→ SUPPLIED MATERIAL:

(* ------------------------------------------------------------------ *)
(** ** Bytes that are never written *)

Lemma allocate_data_zeroes_prefix {build : Build} (fresh : nat -> byte)
    (total_length num_contexts : Z) :
  0 <= StartupSnapshotOffset num_contexts <= total_length ->
  allocate_data fresh total_length num_contexts
  = Ret (repeat Byte.x00 (Z.to_nat (StartupSnapshotOffset num_contexts))
           ++ skipn (Z.to_nat (StartupSnapshotOffset num_contexts))
                    (new_array fresh total_length)).
Proof.
  intros H. unfold allocate_data, memset.
  set (S0 := StartupSnapshotOffset num_contexts) in *.
  set (B := new_array fresh total_length).
  assert (HB : length B = Z.to_nat total_length) by apply new_array_length.
  rewrite (write_at_eq B [] (firstn (Z.to_nat S0) B) (skipn (Z.to_nat S0) B)).
  - reflexivity.
  - simpl. now rewrite firstn_skipn.
  - reflexivity.
  - rewrite length_firstn, repeat_length. lia.
Qed.

(** C9 (amended).  [CreateSnapshotBlob] zero-fills the first
    [StartupSnapshotOffset(num_contexts)] bytes of the array it allocates
    and leaves the rest as allocated; every byte from that offset on is
    then overwritten by a segment copy.  So, when the total length fits in
    an [int], the blob consists of the header fields, then zero padding up
    to the startup offset, then the stored segments, and it is the same
    whatever the allocated array held. *)
Theorem unwritten_bytes_are_zero {build : Build}
    (flag : bool) (fresh fresh' : nat -> byte)
    (startup_in read_only_in : SnapshotData)
    (contexts_in : list SnapshotData) (can_be_rehashed : bool) :
  ideal_total_length (MaybeCompress startup_in) (MaybeCompress read_only_in)
    (map MaybeCompress contexts_in) < 2 ^ 31 ->
  allocate_data fresh
    (ideal_total_length (MaybeCompress startup_in)
       (MaybeCompress read_only_in) (map MaybeCompress contexts_in))
    (len contexts_in)
  = Ret (repeat Byte.x00 (Z.to_nat (StartupSnapshotOffset (len contexts_in)))
           ++ skipn (Z.to_nat (StartupSnapshotOffset (len contexts_in)))
                (new_array fresh
                   (ideal_total_length (MaybeCompress startup_in)
                      (MaybeCompress read_only_in)
                      (map MaybeCompress contexts_in))))
  /\ exists blob header,
       produced_blob (CreateSnapshotBlob flag fresh startup_in read_only_in
                        contexts_in can_be_rehashed) = Ret blob
       /\ produced_blob (CreateSnapshotBlob flag fresh' startup_in
                           read_only_in contexts_in can_be_rehashed)
          = Ret blob
       /\ len header = kFirstContextOffsetOffset + 4 * len contexts_in
       /\ data blob
          = Some (header
                    ++ repeat Byte.x00
                         (Z.to_nat (StartupSnapshotOffset (len contexts_in)
                                    - (kFirstContextOffsetOffset
                                       + 4 * len contexts_in)))
                    ++ RawData (MaybeCompress startup_in)
                    ++ RawData (MaybeCompress read_only_in)
                    ++ flat_map RawData (map MaybeCompress contexts_in)).
Proof.
  intros Hfit.
  destruct (CreateSnapshotBlob_layout flag fresh startup_in read_only_in
              contexts_in can_be_rehashed Hfit) as [out Hmade].
  destruct (CreateSnapshotBlob_layout flag fresh' startup_in read_only_in
              contexts_in can_be_rehashed Hfit) as [out' Hmade'].
  set (s := MaybeCompress startup_in) in *.
  set (r := MaybeCompress read_only_in) in *.
  set (cs := map MaybeCompress contexts_in) in *.
  assert (Hn : len contexts_in = len cs)
    by (unfold cs, len; now rewrite length_map).
  destruct (layout_facts s r cs Hfit) as (H0 & Hs & Hr & Hc & Hal & Htot & HS0).
  destruct (image_fields can_be_rehashed s r cs Hfit)
    as (hn & hr & hc & V & ro & offs & zp & Himg & _ & _ & _ & _ & _ & _
        & Ezp & _ & Hhn & Hhr & Hhc & HV & Hro & Hoffs & Hzp).
  rewrite Hn, HS0. split.
  - rewrite <- HS0. apply allocate_data_zeroes_prefix.
    rewrite HS0. unfold ideal_total_length.
    change kFirstContextOffsetOffset with 80 in *.
    pose proof (payload_size_nonneg cs). lia.
  - eexists. exists (hn ++ hr ++ hc ++ V ++ ro ++ offs).
    rewrite Hmade, Hmade'. cbn [produced_blob bind data].
    split; [reflexivity |]. split; [reflexivity |]. split.
    + change kFirstContextOffsetOffset with 80.
      unfold len in *. rewrite !length_app. lia.
    + change kFirstContextOffsetOffset with 80.
      rewrite Himg, Ezp. f_equal. rewrite <- !app_assoc. reflexivity.
Qed.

→ WHAT THIS TASK INVOLVES:
Word for word, restate all of the data shown above.

→ EXERCISE RESPONSE:
(* ------------------------------------------------------------------ *)
(** ** Bytes that are never written *)

Lemma allocate_data_zeroes_prefix {build : Build} (fresh : nat -> byte)
    (total_length num_contexts : Z) :
  0 <= StartupSnapshotOffset num_contexts <= total_length ->
  allocate_data fresh total_length num_contexts
  = Ret (repeat Byte.x00 (Z.to_nat (StartupSnapshotOffset num_contexts))
           ++ skipn (Z.to_nat (StartupSnapshotOffset num_contexts))
                    (new_array fresh total_length)).
Proof.
  intros H. unfold allocate_data, memset.
  set (S0 := StartupSnapshotOffset num_contexts) in *.
  set (B := new_array fresh total_length).
  assert (HB : length B = Z.to_nat total_length) by apply new_array_length.
  rewrite (write_at_eq B [] (firstn (Z.to_nat S0) B) (skipn (Z.to_nat S0) B)).
  - reflexivity.
  - simpl. now rewrite firstn_skipn.
  - reflexivity.
  - rewrite length_firstn, repeat_length. lia.
Qed.

(** C9 (amended).  [CreateSnapshotBlob] zero-fills the first
    [StartupSnapshotOffset(num_contexts)] bytes of the array it allocates
    and leaves the rest as allocated; every byte from that offset on is
    then overwritten by a segment copy.  So, when the total length fits in
    an [int], the blob consists of the header fields, then zero padding up
    to the startup offset, then the stored segments, and it is the same
    whatever the allocated array held. *)
Theorem unwritten_bytes_are_zero {build : Build}
    (flag : bool) (fresh fresh' : nat -> byte)
    (startup_in read_only_in : SnapshotData)
    (contexts_in : list SnapshotData) (can_be_rehashed : bool) :
  ideal_total_length (MaybeCompress startup_in) (MaybeCompress read_only_in)
    (map MaybeCompress contexts_in) < 2 ^ 31 ->
  allocate_data fresh
    (ideal_total_length (MaybeCompress startup_in)
       (MaybeCompress read_only_in) (map MaybeCompress contexts_in))
    (len contexts_in)
  = Ret (repeat Byte.x00 (Z.to_nat (StartupSnapshotOffset (len contexts_in)))
           ++ skipn (Z.to_nat (StartupSnapshotOffset (len contexts_in)))
                (new_array fresh
                   (ideal_total_length (MaybeCompress startup_in)
                      (MaybeCompress read_only_in)
                      (map MaybeCompress contexts_in))))
  /\ exists blob header,
       produced_blob (CreateSnapshotBlob flag fresh startup_in read_only_in
                        contexts_in can_be_rehashed) = Ret blob
       /\ produced_blob (CreateSnapshotBlob flag fresh' startup_in
                           read_only_in contexts_in can_be_rehashed)
          = Ret blob
       /\ len header = kFirstContextOffsetOffset + 4 * len contexts_in
       /\ data blob
          = Some (header
                    ++ repeat Byte.x00
                         (Z.to_nat (StartupSnapshotOffset (len contexts_in)
                                    - (kFirstContextOffsetOffset
                                       + 4 * len contexts_in)))
                    ++ RawData (MaybeCompress startup_in)
                    ++ RawData (MaybeCompress read_only_in)
                    ++ flat_map RawData (map MaybeCompress contexts_in)).
Proof.
  intros Hfit.
  destruct (CreateSnapshotBlob_layout flag fresh startup_in read_only_in
              contexts_in can_be_rehashed Hfit) as [out Hmade].
  destruct (CreateSnapshotBlob_layout flag fresh' startup_in read_only_in
              contexts_in can_be_rehashed Hfit) as [out' Hmade'].
  set (s := MaybeCompress startup_in) in *.
  set (r := MaybeCompress read_only_in) in *.
  set (cs := map MaybeCompress contexts_in) in *.
  assert (Hn : len contexts_in = len cs)
    by (unfold cs, len; now rewrite length_map).
  destruct (layout_facts s r cs Hfit) as (H0 & Hs & Hr & Hc & Hal & Htot & HS0).
  destruct (image_fields can_be_rehashed s r cs Hfit)
    as (hn & hr & hc & V & ro & offs & zp & Himg & _ & _ & _ & _ & _ & _
        & Ezp & _ & Hhn & Hhr & Hhc & HV & Hro & Hoffs & Hzp).
  rewrite Hn, HS0. split.
  - rewrite <- HS0. apply allocate_data_zeroes_prefix.
    rewrite HS0. unfold ideal_total_length.
    change kFirstContextOffsetOffset with 80 in *.
    pose proof (payload_size_nonneg cs). lia.
  - eexists. exists (hn ++ hr ++ hc ++ V ++ ro ++ offs).
    rewrite Hmade, Hmade'. cbn [produced_blob bind data].
    split; [reflexivity |]. split; [reflexivity |]. split.
    + change kFirstContextOffsetOffset with 80.
      unfold len in *. rewrite !length_app. lia.
    + change kFirstContextOffsetOffset with 80.
      rewrite Himg, Ezp. f_equal. rewrite <- !app_assoc. reflexivity.
Qed.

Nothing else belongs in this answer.